Results of the groundwater pumping plan are significantly affected by subsurface geology, more so than many other techniques. This can result in well designed plan not being as effective as hoped. A contamination plume that splits may not be a able to be contained with the original plan and may require a redesign. If the plume goes under property that is inaccessible there may be a need for directional drilling. As mentioned above this can be even more costly than conventional drilling and is subject to limitations on depth and vulnerability to fluctuations in the water table and subsurface geography.
The efficiency of pump and treat operations is fairly low typically removing only 1/3 of NAPLs. Using enhanced pumping systems this can be increased to the 50%-80%range. (Moyers, 1997)
Reducing contamination to levels where groundwater consumption is safe is often beyond the capabilities of pump and treat operations .
Contaminated Sites Management Working Group. (2003, September 7). Site Remediation Technologies: A Reference Manual. Retrieved November 1, 2009, from Contaminated Sites Management Working Group: https://www.ec.gc.ca/etad/csmwg/pub/site_mem/en/c5_e.htm#521
Miller, R. R. (1996). Horizontal Wells. Pittsburgh: Ground-Water Remediation Technologies Analysis Center.
Moyers, J. ,. (1997). Disadvantages of Pump and Treat Remediation.
SGC Industries. (2004). A review of Remediation Techniques. Retrieved November 1, 2009, from www.scgindustries.com: http://www.scgindustries.com/techniques.html
Soil vaporization-Michael Rice
Soil vapor extraction is an effective technique used to remove volatile organic compounds from soil. Although it is effective in most circumstances, there are some limitations that environmental managers must be aware of before selecting this technique for remediation. The type of chemical being remediated is one consideration of soil vaporization extraction’s effectiveness. Soil vaporization extraction is limited to volatile organic compounds. The removal of heavier VOCs is one limitation since soil vaporization is mostly effective on lighter VOCs. The effectiveness of soil vaporization depends upon the rate at which the contamints can volatilize. Volatilization allows contaminats to be removed through vapor diffusion to the surface. Therefore, limitation of this method is that more volatile compounds can be more effectively remediated than less volatile compounds. The site of where this technique is to be used is another consideration. The water content of soil is a site consideration needed to determine the effectiveness of soil vaporization extraction. Dry soil has a grater rate of volatilization than wet soil so wetter soil is a limitation of this technique. Soil vapor extraction is only effective in the vadose zone. It does not work on groundwater. It does not work or not as effective to surfaces near groundwater or in areas that have groundwater fluctuations. Soil content is another factor. Soil evaporation is successful in lighter and porous materials like sand and gravel rather than heavy and impermeable materials like clay. Other considerations for this technique are its impacts on air pollution due to the release of vapors. Air permits are required as well as additional air pollution treatments.
References:
1) Soil Vapor Extraction (SVE) General Principles and Site Applications Former Marine CorpsAir Station El Toro (May, 25, 2005). [Online]. Available: http://www.bracpmo.navy.mil/base_docs/eltoro/documents/enviro_docs/SVE_Presentation_052505.pdf [2009, Nov. 1]

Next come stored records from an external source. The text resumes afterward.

(** The difference of a finite number and itself is +0. *)
Lemma sub_same (a : num) : is_finite a = true -> sub a a = Three.zero.
Proof.
  destruct a as [[|]|s| |s m e]; try done. intros _.
  unfold sub, SFsub. by rewrite Z.sub_diag.
Qed.

Lemma sub_zero (a : num) : sub a Three.zero = a.
Proof. by destruct a as [[|]|[|]| |s m e]. Qed.

Definition point_box (p : Three.Vector3) : Three.Box3 := {| Three.min := p; Three.max := p |}.

Lemma expandByPoint_same (p : Three.Vector3) :
  finite_point p -> Three.expandByPoint (point_box p) p = point_box p.
Proof.
  intros (Hx & Hy & Hz). unfold Three.expandByPoint, point_box. cbn [Three.min Three.max].
  rewrite !min2_same, !max2_same by done. by destruct p.
Qed.

Lemma expandByPoint_first (p : Three.Vector3) :
  finite_point p -> Three.expandByPoint Three.makeEmpty p = point_box p.
Proof.
  intros (Hx & Hy & Hz). unfold Three.expandByPoint, Three.makeEmpty, point_box.
  cbn [Three.min Three.max Three.x Three.y Three.z].
  rewrite !min2_first, !max2_first by done. by destruct p.
Qed.

Lemma expand_loop_same (n : nat) (geo : list num) (i : Z) (p : Three.Vector3) :
  finite_point p ->
  (forall j, i <= j < i + Z.of_nat n -> Three.fromBufferAttribute geo j = p) ->
  Three.expand_loop n geo i (point_box p) = point_box p.
Proof.
  intros Hp. revert i. induction n as [|n IH]; intros i Hall; [done|].
  cbn [Three.expand_loop]. rewrite Hall by lia. rewrite expandByPoint_same by done.
  apply IH. intros j Hj. apply Hall. lia.
Qed.

(** The box of coincident points is the point, or the empty box. *)
Lemma coincident_box (geo : list num) (p : Three.Vector3) :
  finite_point p -> coincident geo p ->
  Three.computeBoundingBox geo = Three.makeEmpty \/ Three.computeBoundingBox geo = point_box p.
Proof.
  intros Hp Hall. unfold coincident in Hall. unfold Three.computeBoundingBox.
  destruct (Three.passes geo) as [|n]; [by left|right].
  cbn [Three.expand_loop]. rewrite Hall by lia. rewrite expandByPoint_first by done.
  apply expand_loop_same; [done|]. intros j Hj. apply Hall. lia.
Qed.

Lemma coincident_size (geo : list num) (p : Three.Vector3) :
  finite_point p -> coincident geo p ->
  Three.getSize (Three.computeBoundingBox geo) = zero_vector.
Proof.
  intros Hp Hall. destruct (coincident_box geo p Hp Hall) as [-> | ->]; [done|].
  destruct Hp as (Hx & Hy & Hz). unfold Three.getSize, Three.isEmpty, point_box.
  cbn [Three.min Three.max]. rewrite !ltb_same by done. cbn [orb].
  unfold Three.subVectors. cbn [Three.min Three.max]. by rewrite !sub_same.
Qed.

(** X8: a subset without extent.  When the filter keeps no vertex, or
    all the vertices it keeps are one and the same finite point, the box
    has size 0 and both framing blocks put the camera on the target
    itself: the trackball variant exactly, the orbit variant up to the
    sign of a zero.  The direction that [lookAt] is asked for is from the
    target to the target; an empty subset is framed at the origin. *)
Theorem X8_subset_without_extent (camera : Three.Camera) (geo : list num) (p : Three.Vector3) :
  finite_point p -> coincident geo p ->
  let orbit := Framer.frame_orbit camera geo in
  let trackball := Framer.frame_trackball camera geo in
  Three.position (Framer.camera trackball) = Framer.target trackball
  /\ Three.x (Three.position (Framer.camera orbit)) = Three.x (Framer.target orbit)
  /\ same_number (Three.y (Three.position (Framer.camera orbit))) (Three.y (Framer.target orbit))
  /\ same_number (Three.z (Three.position (Framer.camera orbit))) (Three.z (Framer.target orbit))
  /\ (geo = [] -> Framer.target orbit = zero_vector /\ Framer.target trackball = zero_vector
                  /\ Three.position (Framer.camera orbit) = zero_vector).
Proof.
  intros Hp Hall orbit trackball.
  pose proof (coincident_size geo p Hp Hall) as Hsize.
  unfold orbit, trackball, Framer.frame_orbit, Framer.frame_trackball.
  cbn [Three.lookAt Three.set_position Three.set_up Three.position Framer.camera Framer.target
       Three.x Three.y Three.z].
  rewrite Hsize.
  change (Framer.maxDim_of zero_vector) with Three.zero.
  change (mul Three.zero (lit 5 1)) with Three.zero.
  change (mul Three.zero (lit 28 1)) with Three.zero.
  change (mul Three.zero (lit 1 1)) with Three.zero.
  change (mul Three.zero (lit 25 2)) with Three.zero.
  change (mul Three.zero (lit 16 1)) with Three.zero.
  rewrite !sub_zero.
  split; [by destruct (Three.getCenter _)|]. split; [done|].
  split; [apply add_zero_same|]. split; [apply add_zero_same|].
  intros ->. done.
Qed.

(** Two vertices at the point (1, 1, 1). *)
Definition twice_one : list num := of_Z <$> [1; 1; 1; 1; 1; 1].

Definition point_one : Three.Vector3 :=
  {| Three.x := of_Z 1; Three.y := of_Z 1; Three.z := of_Z 1 |}.

Lemma X8_subset_without_extent_witness :
  Three.position (Framer.camera (Framer.frame_trackball Framer.initial_camera twice_one))
    = point_one
  /\ Framer.target (Framer.frame_trackball Framer.initial_camera twice_one) = point_one
  /\ Three.x (Three.position (Framer.camera (Framer.frame_orbit Framer.initial_camera twice_one)))
     = of_Z 1.
Proof.
  assert (Hp : finite_point point_one) by done.
  assert (Hall : coincident twice_one point_one).
  { intros i Hi. change (Z.of_nat (Three.passes twice_one)) with 2 in Hi.
    assert (Hc : i = 0 \/ i = 1) by lia. by destruct Hc as [-> | ->]. }
  destruct (X8_subset_without_extent Framer.initial_camera twice_one point_one Hp Hall)
    as (Ht & Hx & _).
  split; [by rewrite Ht|]. split; [done|]. by rewrite Hx.
Defined.

End DegenerateFraming.

Section OverlayShapes.

Import Js Overlay.

Variables Math_cos Math_sin : num -> num.

(** The three numbers [setFromPoints] stores for one point. *)
Definition stored (p : Three.Vector3) : list num :=
  [fround (Three.x p); fround (Three.y p);
   fround (if truthy (Three.z p) then Three.z p else Three.zero)].

Lemma setFromPoints_stored (pts : list Three.Vector3) :
  setFromPoints pts = concat (stored <$> pts).
Proof. reflexivity. Qed.

Lemma length_setFromPoints (pts : list Three.Vector3) :
  length (setFromPoints pts) = (3 * length pts)%nat.
Proof. rewrite setFromPoints_stored. by apply length_concat_fixed. Qed.





(** The point that the freehand loop builds from the three numbers at
    index [3 * t]. *)
Definition vertex_at (ps : list num) (t : Z) : Three.Vector3 :=
  Three.Vector3_new (at_ ps (3 * t)) (at_ ps (3 * t + 1)) (at_ ps (3 * t + 2)).

(** The number of passes of the loop over [n] numbers. *)
Definition strokes (n : nat) : Z := (Z.of_nat n + 2) / 3.

Lemma freehand_points_spec (fuel : nat) (ps : list num) (j : Z) (pts : list Three.Vector3) :
  0 <= j ->
  freehand_points fuel ps (3 * j) pts
    = pts ++ (vertex_at ps <$> indices_from j (Nat.min fuel (Z.to_nat (strokes (length ps) - j)))).
Proof.
  revert j pts. induction fuel as [|fuel IH]; intros j pts Hj.
  - cbn [freehand_points Nat.min indices_from]. csimpl. by rewrite app_nil_r.
  - cbn [freehand_points]. unfold strokes.
    destruct (Z.ltb_spec (3 * j) (Z.of_nat (length ps))) as [Hlt|Hge].
    + assert (Hs : j < (Z.of_nat (length ps) + 2) / 3)
        by (Z.to_euclidean_division_equations; lia).
      replace (Z.to_nat ((Z.of_nat (length ps) + 2) / 3 - j))
        with (S (Z.to_nat ((Z.of_nat (length ps) + 2) / 3 - (j + 1)))) by lia.
      cbn [Nat.min indices_from]. csimpl.
      replace (3 * j + 3) with (3 * (j + 1)) by lia.
      rewrite IH by lia. unfold strokes. rewrite <- app_assoc. done.
    + assert (Hs : (Z.of_nat (length ps) + 2) / 3 <= j)
        by (Z.to_euclidean_division_equations; lia).
      replace (Z.to_nat ((Z.of_nat (length ps) + 2) / 3 - j)) with 0%nat by lia.
      rewrite Nat.min_0_r. csimpl. by rewrite app_nil_r.
Qed.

2) Pichtel, John. (2007).Fundamentals of Site Remediation. Government Institutes, Lanham
Disadvantages of Construction Wetlands-Amanda Mann
One of the major disadvantages of construction wetlands is the large amount of land required for this system. In areas where land is expensive it would not be cost effective. Another issue is that additional technologies may be needed for the wetlands to function properly. Solid wastes may need to be filtered in order to avoid a buildup of sediment which can decrease the efficiency of the construction wetlands overtime. A variable water flow rate can be a problem and may require a flow equalization basin. With certain types and high concentrations of waste pretreatment may be necessary. Some pollutants are not capable of being broken down in a construction wetlands and would require other means of treatment. The time that is needed to start up the system is also an issue. Plants require time to grow and become established before the wetlands can work efficiently.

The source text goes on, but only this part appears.